24 de jun. de 2010

DISLEXIA E MATEMATICA

  • DISLEXIA E MATEMÁTICA
    Inicialmente vamos esclarecer o que é ter dificuldades em matemática. As pessoas geralmente falam que não se saem bem em matemática, quando de fato querem dizer que apresentam dificuldades em aritmética. A aritmética é uma parte da matemática, está associada aos raciocínios lógicos, perceptivos e sensoriais: formas, tamanhos, espaço, dimensão e quantidade.
    Alguns disléxicos têm problemas com aritmética e outros aspectos da matemática, assim como com a linguagem escrita. 
    A incapacidade de compreensão dos números e das operações, também chama-se discalculia e portanto está ligada a dislexia.
    Muitos disléxicos têm dificuldades para adquirirem rapidez e fluência em simples cálculos: adição, subtração, multiplicação, divisão e na tabuada, mas eles poderão ter, não obstante, boa habilidade em matemática.
    Este fato acontece porque não há áreas do cérebro que só se ocupem especificamente da leitura e soletração.

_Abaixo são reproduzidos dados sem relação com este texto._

(* ===== verification/Admission.v ===== *)
(** * Admission control of the remote server

    Models crates/app/cce-admission: tokens kept as digests (token.rs), the
    configuration read from the environment and its validation (config.rs),
    the scope of a token (context.rs), the counters (metrics.rs), and the
    middleware that authenticates, limits and scopes every request
    (middleware.rs). *)

From S2P Require Import Prelude Str.
From stdpp Require Import sorting.
From Stdlib Require Import ZArith Lia.
#[local] Open Scope Z_scope.

Module Admission.
Import Str.

Abbreviation digest := (list Z).

Definition is_char (c d : char) : bool := d =? c.

(** ** Tokens *)

Definition MIN_TOKEN_LEN : nat := 16.
Definition FINGERPRINT_BYTES : nat := 4.

(** [diff |= left[i] ^ right[i]] over the 32 bytes. *)
Definition equal_hashes (left right : digest) : bool :=
  foldl (λ diff i, Z.lor diff (Z.lxor (left !!! i) (right !!! i))) 0 (seq 0 32) =? 0.

Record TokenEntry := {
  token : str;
  projects : list Z;
  quota_bytes : option Z;
}.

Record StoredToken := {
  hash : digest;
  stored_fingerprint : str;
  stored_projects : list Z;
  stored_quota : option Z;
}.

(** ** Scope *)

Record AdmissionContext := {
  context_fingerprint : str;
  context_projects : list Z;
  context_quota : option Z;
  is_admin : bool;
}.

Definition new_context (f : str) (ps : list Z) (q : option Z) : AdmissionContext :=
  {| context_fingerprint := f; context_projects := ps; context_quota := q; is_admin := false |}.
Definition new_admin (f : str) (ps : list Z) (q : option Z) : AdmissionContext :=
  {| context_fingerprint := f; context_projects := ps; context_quota := q; is_admin := true |}.

Definition allows_project (c : AdmissionContext) (project_id : Z) : bool :=
  if is_admin c && bool_decide (context_projects c = []) then true
  else bool_decide (project_id ∈ context_projects c).

(** [path.split('?').next()] *)
Definition before_query (path : str) : str := List.hd path (split_on (is_char 63) path).

Definition is_gateway_path (path : str) : bool := contains (lit "/ingest/") (before_query path).

Definition allows_path (c : AdmissionContext) (path : str) : bool :=
  if is_admin c then true else is_gateway_path path.

Definition is_loopback_host (to_lowercase : str → str) (host : str) : bool :=
  let normalized := to_lowercase (trim host) in
  bool_decide (normalized ∈ map lit ["127.0.0.1"; "::1"; "[::1]"; "localhost"]).

Definition requires_admission (to_lowercase : str → str) (host : str) : bool :=
  negb (is_loopback_host to_lowercase host).

Definition is_public_path (path : str) (prefixes : list str) : bool :=
  existsb (λ prefix, bool_decide (path = prefix) || starts_with (prefix ++ lit "/") path) prefixes.

Definition i64_min : Z := - 2 ^ 63.
Definition i64_max : Z := 2 ^ 63 - 1.

Definition project_id_from_path (path : str) : option Z :=
  match Prelude.retain (λ s, negb (bool_decide (s = [])))
          (split_on (is_char 47) (before_query path)) with
  | api :: project :: segment :: _ =>
      if decide (api = lit "api" ∧ project = lit "project") then parse_signed i64_min i64_max segment
      else None
  | _ => None
  end.

(** The first pair without an equals sign ends the search. *)
Fixpoint project_id_from_pairs (pairs : list str) : option Z :=
  match pairs with
  | [] => None
  | item :: pairs =>
      match split_once (is_char 61) item with
      | None => None
      | Some (key, value) =>
          if decide (key = lit "project_id") then parse_signed i64_min i64_max value
          else project_id_from_pairs pairs
      end
  end.

Definition project_id_from_query (query : option str) : option Z :=
  q ← query; project_id_from_pairs (split_on (is_char 38) q).

(** ** Configuration *)

Inductive AdmissionError := Config (reason : string).

Record AdmissionConfig := {
  enabled : bool;
  tokens : list TokenEntry;
  management_tokens : list TokenEntry;
  public_path_prefixes : list str;
  rate_limit_per_min : Z;
  max_body_bytes : Z;
  request_timeout_secs : Z;
  cors_allowed_origins : list str;
}.

Definition default_public_paths : list str := [lit "/api/health"].
Definition default_rate_limit : Z := 600.
Definition default_max_body_bytes : Z := 8 * 1024 * 1024.
Definition default_request_timeout_secs : Z := 300.

Definition default_config : AdmissionConfig :=
  {| enabled := false; tokens := []; management_tokens := [];
     public_path_prefixes := default_public_paths; rate_limit_per_min := default_rate_limit;
     max_body_bytes := default_max_body_bytes;
     request_timeout_secs := default_request_timeout_secs; cors_allowed_origins := [] |}.

Definition is_configured (c : AdmissionConfig) : bool :=
  enabled c && (negb (bool_decide (length (tokens c) = 0%nat))
                || negb (bool_decide (length (management_tokens c) = 0%nat))).

(** The trimmed, nonempty items of a list separated by a character. *)
Definition items (sep : char) (raw : str) : list str :=
  Prelude.retain (λ s, negb (bool_decide (s = []))) (map trim (split_on (is_char sep) raw)).

Fixpoint parse_projects (parts : list str) : result (list Z) AdmissionError :=
  match parts with
  | [] => Ok []
  | part :: parts =>
      match parse_signed i64_min i64_max part with
      | None => Err (Config "admission token projects must be integer ids")
      | Some i =>
          match parse_projects parts with Ok ids => Ok (i :: ids) | Err e => Err e end
      end
  end.

(** [dedup()] drops repeated neighbours. *)
Fixpoint dedup (l : list Z) : list Z :=
  match l with
  | x :: l' =>
      match l' with
      | y :: _ => if x =? y then dedup l' else x :: dedup l'
      | [] => [x]
      end
  | [] => []
  end.

Definition parse_quota (quota_part : str) : result Z AdmissionError :=
  match parse_unsigned u64_max (trim quota_part) with
  | None => Err (Config "admission token quota must be a positive byte count")
  | Some quota =>
      if quota =? 0 then Err (Config "admission token quota must be positive") else Ok quota
  end.

(** The scope of an entry: its quota and the text of its projects. *)
Definition parse_scope (scope : option str) : result (option Z * option str) AdmissionError :=
  match scope with
  | None => Ok (None, None)
  | Some scope =>
      match split_once (is_char 58) scope with
      | Some (projects_part, quota_part) =>
          match parse_quota quota_part with
          | Ok quota => Ok (Some quota, Some projects_part)
          | Err e => Err e
          end
      | None => Ok (None, Some scope)
      end
  end.

Definition parse_token_item (item : str) : result TokenEntry AdmissionError :=
  let '(value, scope) :=
    match split_once (is_char 64) item with
    | Some (value, scope) => (trim value, Some scope)
    | None => (item, None)
    end in
  if decide (value = []) then Err (Config "admission token value must not be empty")
  else match parse_scope scope with
       | Err e => Err e
       | Ok (quota, scope) =>
           match parse_projects (match scope with Some s => items 44 s | None => [] end) with
           | Err e => Err e
           | Ok ids => Ok {| token := value; projects := dedup (merge_sort Z.le ids);
                             quota_bytes := quota |}
           end
       end.
(** * Algo-Medecine: shallow embedding of the core analysis modules

    This development models the three core modules of the repository
    ([src/core/pyramid_analysis.py], [src/core/algo_verite.py] and
    [src/core/medical_predictions.py]) and proves properties of them.

    Modelling conventions.
    - Python [int] is [Z]; Python [float] arithmetic is idealised as exact
      rational arithmetic in [Q].  Every concrete comparison used below is far
      from a rounding boundary.
    - Python [str] is a Rocq [string] holding the UTF-8 bytes of the text.
    - Exceptions are the constructors of [exn]; a computation that may raise
      returns [result A].
    - [str.upper] (full Unicode case mapping) and [numpy.std] (a float square
      root) are not re-implemented: they are Section variables, so every
      theorem about them holds for any implementation. *)

From Stdlib Require Import String Ascii List ZArith QArith Lia Bool.
From Stdlib Require Import Qminmax Qabs Qround Qpower Lqa.
Import ListNotations.
Open Scope string_scope.

(** ** Python runtime fragments *)

(** Exceptions raised by the modelled code. *)
Inductive exn : Type :=
| ValueError (msg : string)
| KeyError (key : string)
| ZeroDivisionError
| IndexError.

Inductive result (A : Type) : Type :=
| Ok (a : A)
| Err (e : exn).
Arguments Ok {A} a.
Arguments Err {A} e.

Definition bind {A B : Type} (m : result A) (k : A -> result B) : result B :=
  match m with
  | Ok a => k a
  | Err e => Err e
  end.
Lemma rebuild_keeps_timers s :
  exists s' tr, rebuild env s = (Ret tt, s', tr) /\ timers s' = timers s.
Proof.
  destruct (isRebuilding s) eqn:E.
  - rewrite (rebuild_busy env s E). now eexists _, _.
  - rewrite (rebuild_idle env s E). eexists _, _. split; [reflexivity|].
    cbn [timers set_isRebuilding].
    now destruct (pipeline_state_frame env (set_isRebuilding true s))
      as (_ & -> & _).
Qed.

Lemma fire_removes t s :
  exists s' tr,
    fire env t s = (Ret tt, s', tr)
    /\ timers s' = remove_timer (timer_id t) (timers s).
Proof.
  unfold fire, run_callback. destruct (timer_callback t).
  unfold bind at 1 2 3, modify, emit, get_state.
  set (s1 := set_now _ _).
  destruct (isRebuilding s1) eqn:E; cbn [negb].
  - eexists _, _. split; reflexivity.
  - destruct (rebuild_keeps_timers s1) as (s' & tr & -> & Ht).
    eexists _, _. split; [reflexivity|]. rewrite Ht. reflexivity.
Qed.

Lemma run_timers_done horizon fuel : forall s,
  List.length (timers s) <= fuel ->
  exists s' tr,
    run_timers env fuel horizon s = (Ret tt, s', tr)
    /\ next_due horizon (timers s') = None.
Proof.
  induction fuel as [|fuel IH]; intros s Hlen.
  - exists s, []. split; [reflexivity|].
    destruct (timers s); [reflexivity|cbn in Hlen; lia].
  - cbn [run_timers]. unfold bind at 1, get_state.
    destruct (next_due horizon (timers s)) as [t|] eqn:En.
    + destruct (fire_removes t s) as (s1 & t1 & E1 & Ht1).
      pose proof (remove_timer_shorter t _ (next_due_In _ _ _ En)) as Hlt.
      destruct (IH s1) as (s2 & t2 & E2 & Hn); [rewrite Ht1; lia|].
      exists s2, (t1 ++ t2). split; [|exact Hn].
      unfold bind. rewrite E1, E2. reflexivity.
    + exists s, []. split; [reflexivity|exact En].
Qed.

Lemma advance_done horizon s :
  exists s' tr,
    advance env horizon s = (Ret tt, s', tr)
    /\ next_due horizon (timers s') = None.
Proof.
  destruct (run_timers_done horizon (List.length (timers s)) s (le_n _))
    as (s1 & t1 & E1 & Hn).
  unfold advance, bind, get_state, modify. rewrite E1.
  eexists _, _. split; [reflexivity|exact Hn].
Qed.
Definition tessa (frame context : string) (size : Z) : Form :=
  mkForm context
    "Clean sci-fi cartoon portraits"
    "text, watermark"
    "Tessa Quark" "Digger" "Optimistic smuggler-mechanic"
    titanModel
    (JsNumber.ofZ size)
    frame.

Definition stationContext : string :=
  "A far-future station. Humans trade lemonade. Second sentence. Third sentence.".

End Demo.

(* ================================================================== *)
(** ** More of the string library: [trim], [toLowerCase], [replace]

    These three look at what a code unit is, not only at whether two units
    are equal.  The strings of the model are those whose code units are
    below 256 (one [ascii] per unit); on them the functions are as follows. *)
(* ================================================================== *)

Module JsText.

(** White space and line terminators, the units [trim] strips and [\s]
    matches: TAB, LF, VT, FF, CR, SPACE and NO-BREAK SPACE (the others
    lie above 255). *)
Definition isWhiteSpace (c : ascii) : bool :=
  let n := nat_of_ascii c in
  (((9 <=? n) && (n <=? 13)) || (n =? 32) || (n =? 160))%nat.

(** [s.trimStart()] *)
Fixpoint trimStart (s : string) : string :=
  match s with
  | EmptyString => EmptyString
  | String c rest => if isWhiteSpace c then trimStart rest else s
  end.

(** [s.trimEnd()] *)
Fixpoint trimEnd (s : string) : string :=
  match s with
  | EmptyString => EmptyString
  | String c rest =>
      match trimEnd rest with
      | EmptyString => if isWhiteSpace c then EmptyString else String c EmptyString
      | kept => String c kept
      end
  end.

(** [s.trim()] *)
Definition trim (s : string) : string := trimEnd (trimStart s).
Lemma find_not_value_bearing (key : string) (dictionary : list descriptor)
    (d : descriptor) :
  find (answers_to key) dictionary = Some d -> ~ value_bearing d.
Proof.
  intros Hfind Hv. apply find_some in Hfind. destruct Hfind as [_ Ha].
  rewrite (answers_to_value_bearing key d Hv) in Ha. discriminate.
Qed.

Section ConfigFacts.
Context {P : Platform}.

Lemma import_settings_value_bearing (dictionary : list descriptor) :
  Forall value_bearing dictionary ->
  forall entries profileName result (w : world P),
    import_settings entries profileName dictionary result w
    = (Normal result,
       World (w_fs w)
         (w_log w ++ map (fun kv => unknown_setting profileName (fst kv)) entries)%list
         (w_stdout w)).
Proof.
  intros Hd entries. induction entries as [|[key v] rest IH];
    intros profileName result w.
  - cbn. rewrite app_nil_r. now destruct w.
  - cbn [import_settings]. rewrite (find_value_bearing key dictionary Hd).
    unfold bind at 1. unfold monitor at 1. rewrite IH.
    cbn [w_fs w_log w_stdout map fst]. now rewrite <- app_assoc.
Qed.
End ConfigFacts.

Section ConfigProperties.
Context {P : Platform}.

Lemma getConfigData_value_bearing (dictionary : list descriptor) :
  Forall value_bearing dictionary ->
  forall filePath profileName (w : world P) settings,
    fst (getConfigData filePath profileName dictionary w) = Normal (Some settings) ->
    settings = [].
Proof.
  intros Hd filePath profileName w settings.
  unfold getConfigData, try_catch, bind, lift, fs_read, ret, monitor.
  destruct (readFileSync P (w_fs w) filePath) as [text|e]; [|discriminate].
  destruct (JSON_parse text) as [configData|e]; [|discriminate].
  destruct (member configData "profiles") as [[profiles|]|e]; try discriminate.
  destruct profiles as [| | | | items |]; try discriminate.
  destruct (find_profile items profileName) as [[p|]|e]; try discriminate.
  destruct (member p "settings") as [s|e]; [|discriminate].
  rewrite (import_settings_value_bearing dictionary Hd).
  cbn [fst]. now intros [= <-].
Qed.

As áreas usadas para a linguagem escrita são usadas também para outros materiais simbólicos, incluindo números, fórmulas, gráficos, diagramas, espaço-tempo, etc. 
    Assim, se há um problema nessas partes do cérebro, será afetado o processamento eficiente de qualquer material simbólico, linguagem e matemática incluídos, significa que as falhas em uma área de aprendizagem podem estar freqüentemente vinculadas a falhas em outras áreas.
    O propósito da intervenção baseia-se na estimulação da aprendizagem nas seguintes áreas, manipular, seriar, classificar, transportar, juntar, copiar. Portanto falamos em desenvolver o pensamento pré-operacional e operacional, segundo Piaget.
    Para entendermos melhor, vamos ver quais são as semelhanças superficiais entre a linguagem escrita e a matemática:
    • ambas são linguagens representadas por símbolos que apresentam pequena ou nenhuma relação com as situações e eventos que eles descrevem. Portanto usar uma letra /a/ ou um número /4/ é uma representação simbólica igualmente. Pouco ou nada tem haver com a representação concreta.
    • os dois símbolos( letras ou números) têm estruturas e requerem uma ordem e seqüência para serem usados eficientemente.
    • os dois requerem facilidade verbal, para uma aprendizagem fluente e memorização. Memória a curto prazo é também importante para ambos.
    Essas são só algumas das semelhanças entre linguagem e matemática. Quando nós consideramos tudo isso, não é surpresa que indivíduos com dificuldades na linguagem do tipo da dislexia tenham freqüentemente dificuldades em matemática.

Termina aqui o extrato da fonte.